Plant protection products may affect the behavior of organisms which are not a target of control. The effect of Karate Zeon 050 CS (λ-Cyhalothrin -based insecticide; λ-CBI) and Amistar 250 SC (Azoxystrobin-based fungicide; ABF) was determined on Apis mellifera worker attraction towards their own colony odour, along with temperature preferences. Bees exposed to pesticides prefer the environment with the odour of their nest less often than the control group, and that insecticide-treated bees chose warmer environments than the control insects. The observed differences in the bees, especially with attraction towards their own colony, were dependent on the time of day. Chromatographic analyses indicated that λ-Cyhalothrin elimination was half that of Azoxystrobin in bee organisms, and both agents retarded each other's clearance.
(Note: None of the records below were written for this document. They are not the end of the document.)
(* ===== verification/DaoLoad.v ===== *)
(** * Loading the stored database

    What [adb_load_data] builds is the database the backend has stored, so that a server
    that becomes the master goes on where the last one stopped, and automatic ids of
    pools are not handed out twice. *)
From S2P Require Import Prelude Fastcommon AuthDB AuthDBProofs AuthDBSpec DaoStore.
Import AuthDB AuthDBProofs AuthDBSpec DaoStored.
Local Open Scope Z_scope.

Module DaoLoad.
Section load.
Context {D : Type} `{!AuthDao D, !NameAllocator D, !Malloc D, !DaoInodes D, !AuthDaoLaws D}.
Context `{!DaoStore D, !DaoStoreLaws D}.
Context {MB : Type} `{!Mblock MB, !MblockLaws MB}.
Context `{!FcCompare, !FcCompareLaws}.
Context {SLs SLi : Type → Type} `{!UniqSkiplist string_t SLs, !UniqSkiplist Z SLi}.
Context `{!UniqSkiplistLaws fc_string_compare SLs, !UniqSkiplistLaws fc_compare_int64 SLi}.
Context (Hins : inserts_succeed (SLs:=SLs)).
Abbreviation S := (AuthDBContext D MB SLs SLi).
Implicit Types s : S.

(** The users [us], the pools [ps] and the grants [gs] have been loaded from [d]. *)
Record loading (d : D) s (us : gset string_t) (ps : gset (string_t * string_t))
    (gs : gset (string_t * Z)) : Prop := {
  lo_wf : wf s;
  lo_same : st_same d (backend s);
  lo_user n : mem_user s n = if decide (n ∈ us) then st_user d n else None;
  lo_pool un n : mem_pool s un n = if decide ((un, n) ∈ ps) then st_pool d un n else None;
  lo_grant un i : mem_grant s un i = if decide ((un, i) ∈ gs) then st_grant d un i else None;
}.

Lemma initial_loading s : initial s → loading (backend s) s ∅ ∅ ∅.
Proof.
  intros Hs. pose proof (initial_wf s Hs) as Hwf. destruct Hs as (Hu & _).
  split; [done|done|..].
  - intros n. by rewrite mem_user_eq, Hu, sl_find_empty.
  - intros un n. by rewrite mem_pool_none by (by rewrite Hu, sl_find_empty).
  - intros un i. by rewrite mem_grant_none by (by rewrite Hu, sl_find_empty).
Qed.

(** ** One user, one pool, one grant *)

Lemma load_user_step d x s us ps gs a s' :
  loading d s us ps gs → st_user d (user_name x) = Some x → user_name x ∉ us →
  user_create None x false s = (Ok a, s') →
  loading d s' ({[user_name x]} ∪ us) ps gs ∧ sl_find (user_sl s') (user_name x) = Some a.
Proof.
  intros [L1 L2 L3 L4 L5] Hx Hnew Hr. destruct (st_user_name _ _ _ Hx) as (Hok & _ & Hpw).
  assert (user_get (user_name x) s = None) as Hnone.
  { pose proof (L3 (user_name x)) as Hm. rewrite decide_False in Hm by done. unfold mem_user in Hm.
    by destruct (user_get (user_name x) s). }
  pose proof Hr as Hc. apply user_create_inv in Hc; [|done].
  apply user_create_backend in Hr as (d1 & i & Hd & _ & _ & _ & _ & Hid & Hb).
  pose proof (user_created_wf _ _ _ _ _ L1 Hc) as Hwf'.
  assert (user_created (user_get (user_name x) s) x a s s') as Hc' by (by rewrite Hnone).
  destruct (mem_user_created _ _ _ _ L1 Hins Hc') as (Mu & Mp & Mg).
  assert (user (users s' a) = x) as Heq.
  { pose proof (uc_passwd _ _ _ _ _ Hc) as Hpw'. pose proof (uc_priv _ _ _ _ _ Hc).
    pose proof (uc_status _ _ _ _ _ Hc). pose proof (uc_name _ _ _ _ _ Hc).
    destruct (user (users s' a)), x as [xi xn [xp|] xv xs]; [|done]. simpl in *. congruence. }
  assert (sl_find (user_sl s') (user_name x) = Some a) as Hfind.
  { destruct (uc_addr _ _ _ _ _ Hc) as (_ & _ & [(_ & _ & Hf)|(_ & _ & ->)]);
      [by rewrite Hins in Hf|by rewrite decide_True]. }
  split; [|done]. split.
  - done.
  - rewrite Hb. by etrans.
  - intros n. rewrite Mu, Heq, L3. destruct (decide (n = user_name x)) as [->|];
      [by rewrite decide_True by set_solver|]. by apply decide_ext; set_solver.
  - intros un n. by rewrite Mp, L4.
  - intros un i'. by rewrite Mg, L5.
Qed.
Mathematical modeling estimated that despite a relatively high disappearance rate, both compounds might have been bio-accumulated at relatively high level.

Dynamics of λ-cyhalothrin disappearance and expression of selected P450 genes in bees depending on the ambient temperature

Temperature has a significant influence on the action of pyrethroids, and their effect increases with decreasing ambient temperature. Using gas chromatography, we assessed the degradation rate of λ-cyhalothrin, active ingredients (AI) of Karate Zeon 050 CS from pyrethroid group, in bees incubated for 48 h under different temperature conditions. With RT-qPCR method, we studied expression levels of selected cytochrome P450 genes after exposure to the plant protection product (PPP). The half-life of λ-cyhalothrin decreased from 43.32 to 17.33 h in the temperature range of 21–31°C. In animals incubated at 16°C, the AI half-life was even shorter and amounted to 10.19 h. The increase in temperature increased the expression of Cyp9Q1, Cyp9Q2, and Cyp9Q3 in the group of control bees. We showed a two-fold statistically significant increase in gene expression after treatment with PPP bees. The obtained results indicate that honey bees are characterized by susceptibility to pyrethroids that vary depending on the ambient temperature. This may be due to the different expressions of genes responsible for the detoxification of these PPPs at different temperatures.